Unsustainable Human Impact On Zambezi River Basin Environment

By Wallace Mawire


The Zambezi river basin environment has experienced changes over the last two decades – largely attributed to unsustainable human activities – according to a recently released new report, the Zambezi Environment Outlook 2015 launched at the 7th SADC multi-stakeholder water dialogue in Windhoek, Namibia held on 29 to 30 September, 2013.

According to the new report, there have been changes to the Zambezi river basin environment since a comprehensive assessment of a single ecosystem was published in 2000.

It says that over the same period, temperature in the region has risen and rainfall patterns have become more erratic, meaning farmers have to adjust time of planting and crops to grow.

The report launched by Phera Ramoeli, Senior Programme Officer for SADC Water division was published through the partnership of the SADC secretariat, Zambezi Watercourse Commission and the Southern African Research and Documentation Centre (SARDC).

The Zambezi river basin is reportedly the fourth largest in Africa after the Nile, Congo and Niger basins.

Changes outlined in the report that have occurred in the basin include expansion of urban areas, depletion of wetlands, reduction of forest cover and loss of key species. The report presents policy options for addressing the challenges.

Running under the theme: “Towards strengthening basin wide cooperation and regional integration,” it highlights the state and trends of key environmental resources including land, freshwater, marine and coastal resources, forests and woodlands including wildlife.

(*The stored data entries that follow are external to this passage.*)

(** The descriptor [{ value: id, enumerable: true }] of [mixin]. *)
Lemma defineProperty_ident_cases o id :
  match props o !! name with
  | None =>
      if extensible o
      then defineProperty o name (Descriptor (Some (number id)) None (Some true) None)
           = Ok (Obj (<[name := Property (number id) false true false]> (props o))
                     (extensible o))
      else defineProperty o name (Descriptor (Some (number id)) None (Some true) None)
           = TypeError
  | Some p =>
      if p_configurable p
         || (p_enumerable p && (p_writable p || bool_decide (p_value p = number id)))
      then defineProperty o name (Descriptor (Some (number id)) None (Some true) None)
           = Ok (Obj (<[name := Property (number id) (p_writable p) true (p_configurable p)]>
                        (props o))
                     (extensible o))
      else defineProperty o name (Descriptor (Some (number id)) None (Some true) None)
           = TypeError
  end.
Proof.
  unfold defineProperty. destruct (props o !! name) as [[v w e c]|]; simpl.
  - destruct c, e, w; simpl; try reflexivity.
    destruct (decide (v = number id)) as [->|Hne].
    + rewrite bool_decide_eq_true_2 by done.
      rewrite bool_decide_eq_false_2; [done|]. intros H. by apply H.
    + rewrite bool_decide_eq_false_2 by done.
      by rewrite bool_decide_eq_true_2 by congruence.
  - by destruct (extensible o).
Qed.

(** X1: [ObjectIdentifier.mixin(obj, id)] either returns [obj] or throws a
    TypeError that leaves the heap as it was. It returns exactly when [obj]
    is an object that is extensible and has no [$ident], or whose [$ident] is
    configurable, or is enumerable and either writable or already equal to
    [id]. *)
Theorem ObjectIdentifier_mixin_returns_iff obj id (h : heap) :
  ((∃ h', mixin obj id h = (Ok obj, h')) ∨ mixin obj id h = (TypeError, h))
  ∧ ((∃ h', mixin obj id h = (Ok obj, h')) ↔
     ∃ o, h !! obj = Some o ∧
          match props o !! name with
          | None => extensible o = true
          | Some p =>
              p_configurable p = true
              ∨ (p_enumerable p = true
                 ∧ (p_writable p = true ∨ p_value p = number id))
          end).
Proof.
  unfold mixin, update. destruct (h !! obj) as [o|] eqn:Ho.
  - pose proof (defineProperty_ident_cases o id) as Hc.
    destruct (props o !! name) as [p|] eqn:Hk.
    + destruct (p_configurable p) eqn:Hconf; simpl in Hc.
      { rewrite Hc. split; [left; by eexists|]. split; [|by eexists].
        intros _. exists o. rewrite Hk. split; [done|]. by left. }
      destruct (p_enumerable p) eqn:Hen; simpl in Hc.
      2:{ rewrite Hc. split; [by right|]. split; [by intros [? [=]]|].
          intros (o' & [= <-] & Hp). rewrite Hk in Hp.
          destruct Hp as [Hp|[Hp _]]; congruence. }
      destruct (p_writable p) eqn:Hw; simpl in Hc.
      { rewrite Hc. split; [left; by eexists|]. split; [|by eexists].
        intros _. exists o. rewrite Hk. split; [done|]. right. split; [done|by left]. }
      destruct (decide (p_value p = number id)) as [Hv|Hv].
      * rewrite bool_decide_eq_true_2 in Hc by done. rewrite Hc.
        split; [left; by eexists|]. split; [|by eexists].
        intros _. exists o. rewrite Hk. split; [done|]. right. split; [done|by right].
      * rewrite bool_decide_eq_false_2 in Hc by done. rewrite Hc.
        split; [by right|]. split; [by intros [? [=]]|].
        intros (o' & [= <-] & Hp). rewrite Hk in Hp.
        destruct Hp as [Hp|[_ [Hp|Hp]]]; congruence.
    + destruct (extensible o) eqn:He; rewrite Hc.
      * split; [left; by eexists|]. split; [|by eexists].
        intros _. exists o. by rewrite Hk.
      * split; [by right|]. split; [by intros [? [=]]|].
        intros (o' & [= <-] & Hp). rewrite Hk in Hp. congruence.
  - split; [by right|]. split; [by intros [? [=]]|]. by intros (o & [=] & _).
Qed.

(** Two objects of the examples: a plain one, and one that arrived with a
    plain [$ident], as [JSON.parse] builds it. *)
Let plain_obj : obj := Obj {["label" := plain (str "f")]} true.
Let parsed_obj : obj := Obj {["$ident" := plain (number 3)]} true.

(** X2: the identity is write-once on an object that had no [$ident]. After
    [ObjectIdentifier.mixin(obj, id)] returned on such an object, stamping it
    again with the same [id] returns and changes nothing, and stamping it
    with another id throws and leaves the first identity in place. *)
Theorem ObjectIdentifier_mixin_write_once obj id id' (h : heap) o r h' :
  h !! obj = Some o → props o !! name = None →
  mixin obj id h = (Ok r, h') →
  mixin obj id h' = (Ok obj, h')
  ∧ (id' ≠ id → mixin obj id' h' = (TypeError, h') ∧ of_ obj h' = number id).
Proof.
  intros Ho Hk Hm. unfold mixin, update in Hm. rewrite Ho in Hm.
  pose proof (defineProperty_ident_cases o id) as Hc. rewrite Hk in Hc.
  destruct (extensible o) eqn:He; rewrite Hc in Hm; [|discriminate].
  injection Hm as <- <-.
  set (o' := Obj (<[name := Property (number id) false true false]> (props o)) true).
  assert (props o' !! name = Some (Property (number id) false true false)) as Hk'
    by apply lookup_insert_eq.
  split.
  - unfold mixin, update. rewrite lookup_insert_eq.
    pose proof (defineProperty_ident_cases o' id) as Hc'. rewrite Hk' in Hc'.
    simpl in Hc'. rewrite bool_decide_eq_true_2 in Hc' by done.
    rewrite Hc'. simpl. by rewrite insert_insert_eq, insert_insert_eq.
  - intros Hne. split.
    + unfold mixin, update. rewrite lookup_insert_eq.
      pose proof (defineProperty_ident_cases o' id') as Hc'. rewrite Hk' in Hc'.
      simpl in Hc'. rewrite bool_decide_eq_false_2 in Hc' by congruence.
      by rewrite Hc'.
    + unfold of_, read, get. by rewrite lookup_insert_eq, Hk'.
Qed.

Lemma ObjectIdentifier_mixin_write_once_witness :
  let h : heap := {[1%positive := plain_obj]} in
  mixin 1%positive 7 (mixin 1%positive 7 h).2 = (Ok 1%positive, (mixin 1%positive 7 h).2)
  ∧ mixin 1%positive 8 (mixin 1%positive 7 h).2 = (TypeError, (mixin 1%positive 7 h).2)
  ∧ of_ 1%positive (mixin 1%positive 7 h).2 = number 7.
Proof.
  intros h.
  assert (mixin 1%positive 7 h = (Ok 1%positive, (mixin 1%positive 7 h).2)) as Hm
    by (vm_compute; reflexivity).
  assert (h !! 1%positive = Some plain_obj) as Ho by (vm_compute; reflexivity).
  assert (props plain_obj !! name = None) as Hk by (vm_compute; reflexivity).
  destruct (ObjectIdentifier_mixin_write_once 1%positive 7 8 h plain_obj _ _ Ho Hk Hm)
    as [Hsame Hother].
  split; [exact Hsame|]. apply Hother. discriminate.
Defined.

(** X3: a configurable [$ident] is overwritten. On an object that already
    carries [$ident] as a configurable property (a plain property, as in an
    object built from JSON), [ObjectIdentifier.mixin] returns for every id: it
    replaces the value, makes the property enumerable and keeps it writable
    and configurable as it was, so that it can be stamped again with any other
    id. *)
Theorem ObjectIdentifier_mixin_overwrites_configurable obj id (h : heap) o p :
  h !! obj = Some o → props o !! name = Some p → p_configurable p = true →
  let o' := Obj (<[name := Property (number id) (p_writable p) true true]> (props o))
                (extensible o) in
  mixin obj id h = (Ok obj, <[obj := o']> h)
  ∧ of_ obj (<[obj := o']> h) = number id
  ∧ ∀ id', ∃ h'', mixin obj id' (<[obj := o']> h) = (Ok obj, h'')
                  ∧ of_ obj h'' = number id'.
Proof.
  intros Ho Hk Hconf o'.
  assert (∀ (h0 : heap) o0 p0 i,
            h0 !! obj = Some o0 → props o0 !! name = Some p0 → p_configurable p0 = true →
            mixin obj i h0
            = (Ok obj, <[obj := Obj (<[name := Property (number i) (p_writable p0) true true]>
                                       (props o0)) (extensible o0)]> h0)) as Hstep.
  { intros h0 o0 p0 i Ho0 Hk0 Hc0. unfold mixin, update. rewrite Ho0.
    pose proof (defineProperty_ident_cases o0 i) as Hc. rewrite Hk0, Hc0 in Hc.
    simpl in Hc. by rewrite Hc. }
  assert (∀ (h0 : heap) o0 i q,
            of_ obj (<[obj := Obj (<[name := Property (number i) q true true]> (props o0))
                                  (extensible o0)]> h0) = number i) as Hof.
  { intros. unfold of_, read. rewrite lookup_insert_eq. unfold get. simpl.
    by rewrite lookup_insert_eq. }
  split_and!.
  - by apply Hstep.
  - apply Hof.
  - intros id'. eexists. split.
    + apply (Hstep _ o' (Property (number id) (p_writable p) true true));
        [apply lookup_insert_eq|apply lookup_insert_eq|done].
    + apply Hof.
Qed.

Lemma ObjectIdentifier_mixin_overwrites_configurable_witness :
  let h : heap := {[1%positive := parsed_obj]} in
  of_ 1%positive h = number 3
  ∧ ∃ h', mixin 1%positive 7 h = (Ok 1%positive, h') ∧ of_ 1%positive h' = number 7.
Proof.
  intros h. split; [vm_compute; reflexivity|].
  assert (h !! 1%positive = Some parsed_obj) as Ho by (vm_compute; reflexivity).
  assert (props parsed_obj !! name = Some (plain (number 3))) as Hk
    by (vm_compute; reflexivity).
  destruct (ObjectIdentifier_mixin_overwrites_configurable 1%positive 7 h parsed_obj
              (plain (number 3)) Ho Hk eq_refl) as (Hm & Hof & _).
  eexists. split; [exact Hm|exact Hof].
Defined.

End object_identifier_more.


(** ** IdObject.mixin: frame, failure and the counter *)

Section id_object_more.
Import IdObject.

(** X4: when [IdObject.mixin(object)] returns, it returns [object] itself;
    no other object is touched; of [object], the extensibility and every
    property other than [_id] are unchanged; [_id] holds the counter value the
    call found and is writable, with the enumerability and configurability it
    had, or both when it is new, so that a new [_id] shows among the
    enumerated keys. *)
Theorem IdObject_mixin_frame o σ r σ' :
  mixin o σ = (Ok r, σ') →
  r = o
  ∧ (∀ o', o' ≠ o → objects σ' !! o' = objects σ !! o')
  ∧ ∃ ob ob',
      objects σ !! o = Some ob ∧ objects σ' !! o = Some ob'
      ∧ extensible ob' = extensible ob
      ∧ (∀ k, k ≠ "_id" → props ob' !! k = props ob !! k)
      ∧ props ob' !! "_id"
        = Some (Property (number (n σ)) true
                  (from_option p_enumerable true (props ob !! "_id"))
                  (from_option p_configurable true (props ob !! "_id")))
      ∧ (props ob !! "_id" = None → keys ob' = keys ob ∪ {["_id"]}).
Proof.
  intros Hm. pose proof (mixin_Ok _ _ _ _ Hm) as (-> & _ & ob & ob' & Ho & Ha & Hh).
  split; [done|]. split.
  - intros o' Hne. rewrite Hh. by apply lookup_insert_ne.
  - pose proof (assign_Ok _ _ _ _ Ha) as [Hp He].
    exists ob, ob'. split_and!; try done.
    + rewrite Hh. apply lookup_insert_eq.
    + intros k Hk. rewrite Hp. by apply lookup_insert_ne.
    + rewrite Hp. apply lookup_insert_eq.
    + intros Hnone. destruct ob' as [ps' e']. simpl in *. subst ps' e'.
      rewrite Hnone. simpl. by apply keys_insert_enumerable.
Qed.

It also takes an analysis of issues and covers elements relating to human settlements, energy and atmospheric dynamics.

“Among other changes, the Zambezi Environment Outlook 2015 notes that the basin has been characterised by declining water quality, depletion of groundwater and a surge in aquatic species. It notes that there will be more changes in rainfall patterns over the basin and that a decrease by 10 to 15% by 2050 is expected,” the report says.

Land and agriculture challenges noted in the outlook include declining per capita land availability as a result of growing population, soil erosion and fertility decline, land degradation and soil salinization as well as outbreak of new strains of diseases. The outlook also details issues and challenges in the other sectors such as tourism, energy and industrialisation.

“The Zambezi Environment Outlook is an important milestone for socio-economic development in the basin and the rest of southern Africa as it provides a monitoring tool for basin wide and regional agreements, protocols and targets which include the Zambezi Watercourse Commission agreement, the third Regional Strategic Action Plan for Integrated Water Resources Development and Management, the Revised SADC Protocol on Shared Watercourses and the Protocol on Environmental Management for Sustainable Development,” Ramoeli said.

The production of the outlook was made possible through support provided by the government of Germany in cooperation with UKAid and AusAid.